We've all heard a patient or family member claim that "they've become resistant to an antibiotic." Clinicians and public health campaigns often attempt to communicate the importance of appropriate antibiotic use, yet how patients interpret the concept of 'antibiotic resistance' may impede their best efforts. Thus, could patient misunderstanding hinder antibiotic stewardship efforts?
In July's JGIM (abstract free here), Lucy Brookes-Howell and colleagues from nine European countries completed semi-structured interviews of 121 patients with a recent lower respiratory tract infection, in order to determine their understanding of 'antibiotic resistance'. The most common theme that emerged from this study was that patients conceptualized antibiotic resistance as being 'the resistant human body' with 43 of 121 expressing this idea. Only 28 patients correctly understood that resistance was a property of the bacteria. Thus, substantial confusion was present in the majority of patients.
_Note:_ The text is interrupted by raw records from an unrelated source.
Lemma run_op_ok op self n :
  pool_ok self (n + op_cost op self) -> 0 <= n -> op_ok op self ->
  exists self', run_op op self = Some self' /\ pool_ok self' n /\ config self' = config self.
Proof.
  intros Hinv Hn Hop. destruct op as [tx bal k code|hs|hs|s|changed|info|info mined changed kind]; simpl in *.
  - destruct Hop as (H1 & H2 & H3).
    destruct (add_transaction_inv self n tx bal k code) as (s' & r & -> & ? & ? & _);
      [by apply (pool_inv_room _ _ _ _ Hinv); lia|done..|]. by exists s'.
  - destruct (remove_transactions_inv hs self n) as (s' & r & -> & ? & (? & ? & ?) & _);
      [by apply (pool_inv_room _ _ _ _ Hinv); lia|done|]. by exists s'.
  - destruct (remove_and_descendants_inv hs self n []) as (s' & r & -> & ? & (? & ? & ?) & _);
      [by apply (pool_inv_room _ _ _ _ Hinv); lia|done|]. by exists s'.
  - destruct (remove_by_sender_inv self n s) as (s' & r & -> & ? & (? & ? & ?) & _);
      [by apply (pool_inv_room _ _ _ _ Hinv); lia|]. by exists s'.
  - destruct (update_accounts_inv self n changed Hinv Hn) as (s' & -> & ? & _ & ? & _). by exists s'.
  - destruct (set_block_info_inv self n info Hinv Hn Hop) as (s' & -> & ? & (_ & ? & _) & _). by exists s'.
  - destruct (canonical_state_inv self n info mined changed kind Hinv Hn Hop) as (s' & r & -> & ? & ? & _).
    by exists s'.
Qed.

(** Adding a transaction that is older than its sender's account: it is refused, or the assertion fails. *)
Lemma add_stale self tx bal k code : vnonce tx < k ->
  ((exists r, add_transaction self tx bal k code = Some (self, r)) /\ ~ too_old (OpAdd tx bal k code) self) \/
  (add_transaction self tx bal k code = None /\ too_old (OpAdd tx bal k code) self).
Proof.
  intros Hlt. unfold add_transaction, too_old, contains, AllTxs.contains, get. destruct (AllTxs.by_hash _ !! vhash tx) as [w|].
  { rewrite bool_decide_eq_true_2 by eauto. left. split; [by eexists|by intros (_ & ? & _)]. }
  rewrite bool_decide_eq_false_2 by (by intros [? ?]). destruct (validate_auth self tx k code) as [[]|e].
  - right. split; [|done]. unfold AllTxs.insert_tx. by rewrite (proj2 (Z.leb_gt _ _) Hlt).
  - left. split; [by eexists|by intros (_ & _ & ?)].
Qed.
(* ===== verification/PoolInner.v ===== *)
(** * The pool with its validator, blob store and listeners

    [PoolInner] of [crates/transaction-pool/src/pool/mod.rs] and the entry
    points of [Pool] in [lib.rs].  What is behind locks is state; every method
    returns the changed state, and the order of the calls is the order in which
    the locks are taken.  Validation is asynchronous in the code; here a method of [Pool] is
    validation followed by insertion.  [None] is a panic, or limit enforcement
    that has not ended within its fuel.  The time of arrival is an argument. *)

From S2P Require Import Prelude Ordered TxErrors TxIdentifier TxState TxTypes SubPoolSpec.
From S2P Require Import EthTransaction EthValidator BlobStore PoolEvents.
From S2P Require Import ParkedPool PendingPool BlobFee BlobPool AllTransactions TxPool TxPoolBest.
Import TxErrors Identifier TxState TxTypes EthTx Validator BlobStore PoolEvents.

Module Inner.

Section inner.
Context `{AlloyConstants} `{AlloyTypes} `{ValidatorConstants} {ordering : TransactionOrdering}.
Context {S : Type} `{!BlobStoreTrait S}.
Abbreviation Sidecar := BlobTransactionSidecarVariant.

(** ** Data *)

Record PoolInner := mkInner {
  identifiers : SenderIdentifiers;
  validator : EthTransactionValidator;
  blob_store : S;
  pool : Pool.TxPool;
  inner_config : PoolConfig;
  event_listener : PoolEventBroadcast;
  pending_transaction_listener : Listeners Z;
  transaction_listener : Listeners NewTransactionEvent;
  blob_transaction_sidecar_listener : list Z * Channels NewBlobSidecar;
}.

Definition BLOB_SIDECAR_LISTENER_BUFFER_SIZE : Z := 512.

Definition inner_new (v : EthTransactionValidator) (store : S) (config : PoolConfig) : PoolInner :=
  mkInner empty_identifiers v store (Pool.pool_new config) config broadcast_default
    (mkListeners [] no_channels) (mkListeners [] no_channels) ([], no_channels).

Implicit Types self : PoolInner.

(** Field updates. *)
Definition with_identifiers self (ids : SenderIdentifiers) : PoolInner :=
  mkInner ids (validator self) (blob_store self) (pool self) (inner_config self) (event_listener self)
    (pending_transaction_listener self) (transaction_listener self) (blob_transaction_sidecar_listener self).
Definition with_validator self (v : EthTransactionValidator) : PoolInner :=
  mkInner (identifiers self) v (blob_store self) (pool self) (inner_config self) (event_listener self)
    (pending_transaction_listener self) (transaction_listener self) (blob_transaction_sidecar_listener self).
Definition with_store self (s : S) : PoolInner :=
  mkInner (identifiers self) (validator self) s (pool self) (inner_config self) (event_listener self)
    (pending_transaction_listener self) (transaction_listener self) (blob_transaction_sidecar_listener self).
Definition with_pool self (p : Pool.TxPool) : PoolInner :=
  mkInner (identifiers self) (validator self) (blob_store self) p (inner_config self) (event_listener self)
    (pending_transaction_listener self) (transaction_listener self) (blob_transaction_sidecar_listener self).
Definition with_events self (e : PoolEventBroadcast) : PoolInner :=
  mkInner (identifiers self) (validator self) (blob_store self) (pool self) (inner_config self) e
    (pending_transaction_listener self) (transaction_listener self) (blob_transaction_sidecar_listener self).
Definition with_pending_listeners self (l : Listeners Z) : PoolInner :=
  mkInner (identifiers self) (validator self) (blob_store self) (pool self) (inner_config self)
    (event_listener self) l (transaction_listener self) (blob_transaction_sidecar_listener self).
Definition with_tx_listeners self (l : Listeners NewTransactionEvent) : PoolInner :=
  mkInner (identifiers self) (validator self) (blob_store self) (pool self) (inner_config self)
    (event_listener self) (pending_transaction_listener self) l (blob_transaction_sidecar_listener self).
Definition with_blob_listeners self (l : list Z * Channels NewBlobSidecar) : PoolInner :=
  mkInner (identifiers self) (validator self) (blob_store self) (pool self) (inner_config self)
    (event_listener self) (pending_transaction_listener self) (transaction_listener self) l.

(** ** Senders *)

Definition get_sender_id self (addr : Z) : PoolInner * SenderId :=
  let '(ids, i) := sender_id_or_create (identifiers self) addr in (with_identifiers self ids, i).

Definition get_sender_ids self (addrs : list Z) : PoolInner * list SenderId :=
  let '(ids, sids) := sender_ids_or_create (identifiers self) addrs in (with_identifiers self ids, sids).

Record ChangedAccount := mkChangedAccount { ca_address : Z; ca_nonce : Z; ca_balance : Z }.

(** Collected into a map: of two entries for an account the last one counts. *)
Fixpoint changed_senders self (accs : list ChangedAccount) (acc : gmap SenderId SenderInfo)
  : PoolInner * gmap SenderId SenderInfo :=
  match accs with
  | [] => (self, acc)
  | a :: accs =>
      let '(self, sender_id) := get_sender_id self (ca_address a) in
      changed_senders self accs (<[sender_id := mkSenderInfo (ca_nonce a) (ca_balance a)]> acc)
  end.

(** ** Listeners *)

(** [mpsc::channel] panics for a buffer of size 0. *)
Definition add_pending_listener self (kind : TransactionListenerKind) : option (PoolInner * Z) :=
  if pending_tx_listener_buffer_size (inner_config self) =? 0 then None
  else
    let ls := pending_transaction_listener self in
    let '(cs, tx) := new_channel (listener_chans ls) (Some (pending_tx_listener_buffer_size (inner_config self))) in
    Some (with_pending_listeners self (mkListeners (listeners ls ++ [mkListener tx kind]) cs), tx).

Definition add_new_transaction_listener self (kind : TransactionListenerKind) : option (PoolInner * Z) :=
  if new_tx_listener_buffer_size (inner_config self) =? 0 then None
  else
    let ls := transaction_listener self in
    let '(cs, tx) := new_channel (listener_chans ls) (Some (new_tx_listener_buffer_size (inner_config self))) in
    Some (with_tx_listeners self (mkListeners (listeners ls ++ [mkListener tx kind]) cs), tx).

Definition add_blob_sidecar_listener self : PoolInner * Z :=
  let '(senders, cs) := blob_transaction_sidecar_listener self in
  let '(cs, tx) := new_channel cs (Some BLOB_SIDECAR_LISTENER_BUFFER_SIZE) in
  (with_blob_listeners self (senders ++ [tx], cs), tx).

Definition add_transaction_event_listener self (tx_hash : Z) : PoolInner * option Z :=
  if Pool.contains (pool self) tx_hash
  then let '(e, rx) := subscribe (event_listener self) tx_hash in (with_events self e, Some rx)
  else (self, None).

Definition add_all_transactions_event_listener self : PoolInner * Z :=
  let '(e, rx) := subscribe_all (event_listener self) in (with_events self e, rx).

(** Tell the listeners for new pending transactions, and those for new transactions. *)
Definition notify_hashes self (f : Channels Z -> Listener -> Channels Z * bool) : PoolInner :=
  let ls := pending_transaction_listener self in
  let '(cs, kept) := retain_listeners f (listener_chans ls) (listeners ls) in
  with_pending_listeners self (mkListeners kept cs).

Definition notify_txs self
  (f : Channels NewTransactionEvent -> Listener -> Channels NewTransactionEvent * bool) : PoolInner :=
  let ls := transaction_listener self in
  let '(cs, kept) := retain_listeners f (listener_chans ls) (listeners ls) in
  with_tx_listeners self (mkListeners kept cs).

(** [pending.pending_transactions(kind)] are the transaction and what it promoted. *)
Definition on_new_pending_transaction self (tx : ValidPoolTransaction)
  (promoted : list ValidPoolTransaction) : PoolInner :=
  notify_hashes self (fun cs l =>
    if (is_propagate_only (listener_kind l) && negb (propagate tx))%bool
    then (cs, negb (sender_is_closed cs (listener_sender l)))
    else send_all cs (listener_sender l) (vhash <$> listener_txs (listener_kind l) (tx :: promoted))).

Definition on_new_transaction self (event : NewTransactionEvent) : PoolInner :=
  notify_txs self (fun cs l =>
    if (is_propagate_only (listener_kind l) && negb (propagate (event_transaction event)))%bool
    then (cs, negb (sender_is_closed cs (listener_sender l)))
    else send_all cs (listener_sender l) [event]).

Definition on_new_blob_sidecar self (tx_hash : Z) (sidecar : Sidecar) : PoolInner :=
  match blob_transaction_sidecar_listener self with
  | ([], _) => self
  | (senders, cs) =>
      let '(cs, kept) := retain_send keep_unless_closed cs senders (mkNewBlobSidecar tx_hash sidecar) in
      with_blob_listeners self (kept, cs)
  end.

(** Promoted transactions, as hashes and in full. *)
Definition notify_promoted self (promoted : list ValidPoolTransaction) : PoolInner :=
  let self := notify_hashes self (fun cs l =>
    send_all cs (listener_sender l) (vhash <$> listener_txs (listener_kind l) promoted)) in
  notify_txs self (fun cs l =>
    send_all cs (listener_sender l) (event_pending <$> listener_txs (listener_kind l) promoted)).

Definition notify_on_new_state self (outcome : Pool.OnNewCanonicalStateOutcome) : PoolInner :=
  let self := notify_promoted self (Pool.oc_promoted outcome) in
  if broadcast_is_empty (event_listener self) then self
  else
    let e := foldl (fun e tx => mined e tx (Pool.oc_block_hash outcome)) (event_listener self)
               (Pool.oc_mined outcome) in
    let e := foldl (fun e tx => pending e (vhash tx) None) e (Pool.oc_promoted outcome) in
    with_events self (foldl (fun e tx => discarded e (vhash tx)) e (Pool.oc_discarded outcome)).

Definition notify_event_listeners self (tx : Pool.AddedTransaction) : PoolInner :=
  if broadcast_is_empty (event_listener self) then self
  else
    match tx with
    | Pool.AddedPending transaction replaced_tx promoted discarded_txs =>
        let e := pending (event_listener self) (vhash transaction) replaced_tx in
        let e := foldl (fun e tx => pending e (vhash tx) None) e promoted in
        with_events self (foldl (fun e tx => discarded e (vhash tx)) e discarded_txs)
    | Pool.AddedParked transaction replaced_tx _ _ =>
        let e := queued (event_listener self) (vhash transaction) in
        with_events self
          (match replaced_tx with
           | Some replaced_tx => replaced e replaced_tx (vhash transaction)
           | None => e
           end)
    end.

(** ** Blobs *)

Definition insert_blob self (hash : Z) (blob : Sidecar) : PoolInner :=
  with_store self (bs_insert (blob_store self) hash blob).1.
Definition delete_blob self (blob : Z) : PoolInner := with_store self (bs_delete (blob_store self) blob).1.
Definition delete_blobs self (txs : list Z) : PoolInner := with_store self (bs_delete_all (blob_store self) txs).1.
Definition cleanup_blobs self : PoolInner := with_store self (bs_cleanup (blob_store self)).1.
Definition delete_discarded_blobs self (transactions : list ValidPoolTransaction) : PoolInner :=
  delete_blobs self (vhash <$> List.filter vis_eip4844 transactions).

(** ** Added transactions *)

Inductive AddedTransactionState := StatePending | StateQueued (reason : QueuedReason).

Record AddedTransactionOutcome := mkAddedOutcome { added_hash : Z; added_state : AddedTransactionState }.

Definition added_tx (a : Pool.AddedTransaction) : ValidPoolTransaction :=
  match a with Pool.AddedPending tx _ _ _ | Pool.AddedParked tx _ _ _ => tx end.
Definition added_replaced_tx (a : Pool.AddedTransaction) : option ValidPoolTransaction :=
  match a with Pool.AddedPending _ r _ _ | Pool.AddedParked _ r _ _ => r end.
Definition discarded_transactions (a : Pool.AddedTransaction) : option (list ValidPoolTransaction) :=
  match a with Pool.AddedPending _ _ _ d => Some d | Pool.AddedParked _ _ _ _ => None end.
Definition replaced_blob_transaction (a : Pool.AddedTransaction) : option Z :=
  match added_replaced_tx a with
  | Some tx => if vis_eip4844 tx then Some (vhash tx) else None
  | None => None
  end.
Definition added_in (a : Pool.AddedTransaction) : SubPool :=
  match a with Pool.AddedPending _ _ _ _ => TxState.Pending | Pool.AddedParked _ _ p _ => p end.
Definition added_queued_reason (a : Pool.AddedTransaction) : option QueuedReason :=
  match a with Pool.AddedPending _ _ _ _ => None | Pool.AddedParked _ _ _ r => r end.
Definition transaction_state (a : Pool.AddedTransaction) : AddedTransactionState :=
  match added_in a with
  | TxState.Pending => StatePending
  | _ => StateQueued (default NonceGap (added_queued_reason a))
  end.
Definition into_new_transaction_event (a : Pool.AddedTransaction) : NewTransactionEvent :=
  mkNewTransactionEvent (added_in a) (added_tx a).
With almost two-thirds of patients not understanding the basics of antibiotic resistance, it is unclear if current public health campaigns that suggest that individual misuse promotes resistance can ever be effective. The authors of this study correctly wonder whether a community focus might be a better approach and also mention that using terms like 'superbug' might improve patient understanding. Maryn McKenna might be onto something...
Image source: (here)
Addendum: Really nice editorial by Timothy Edgar accompanies the study.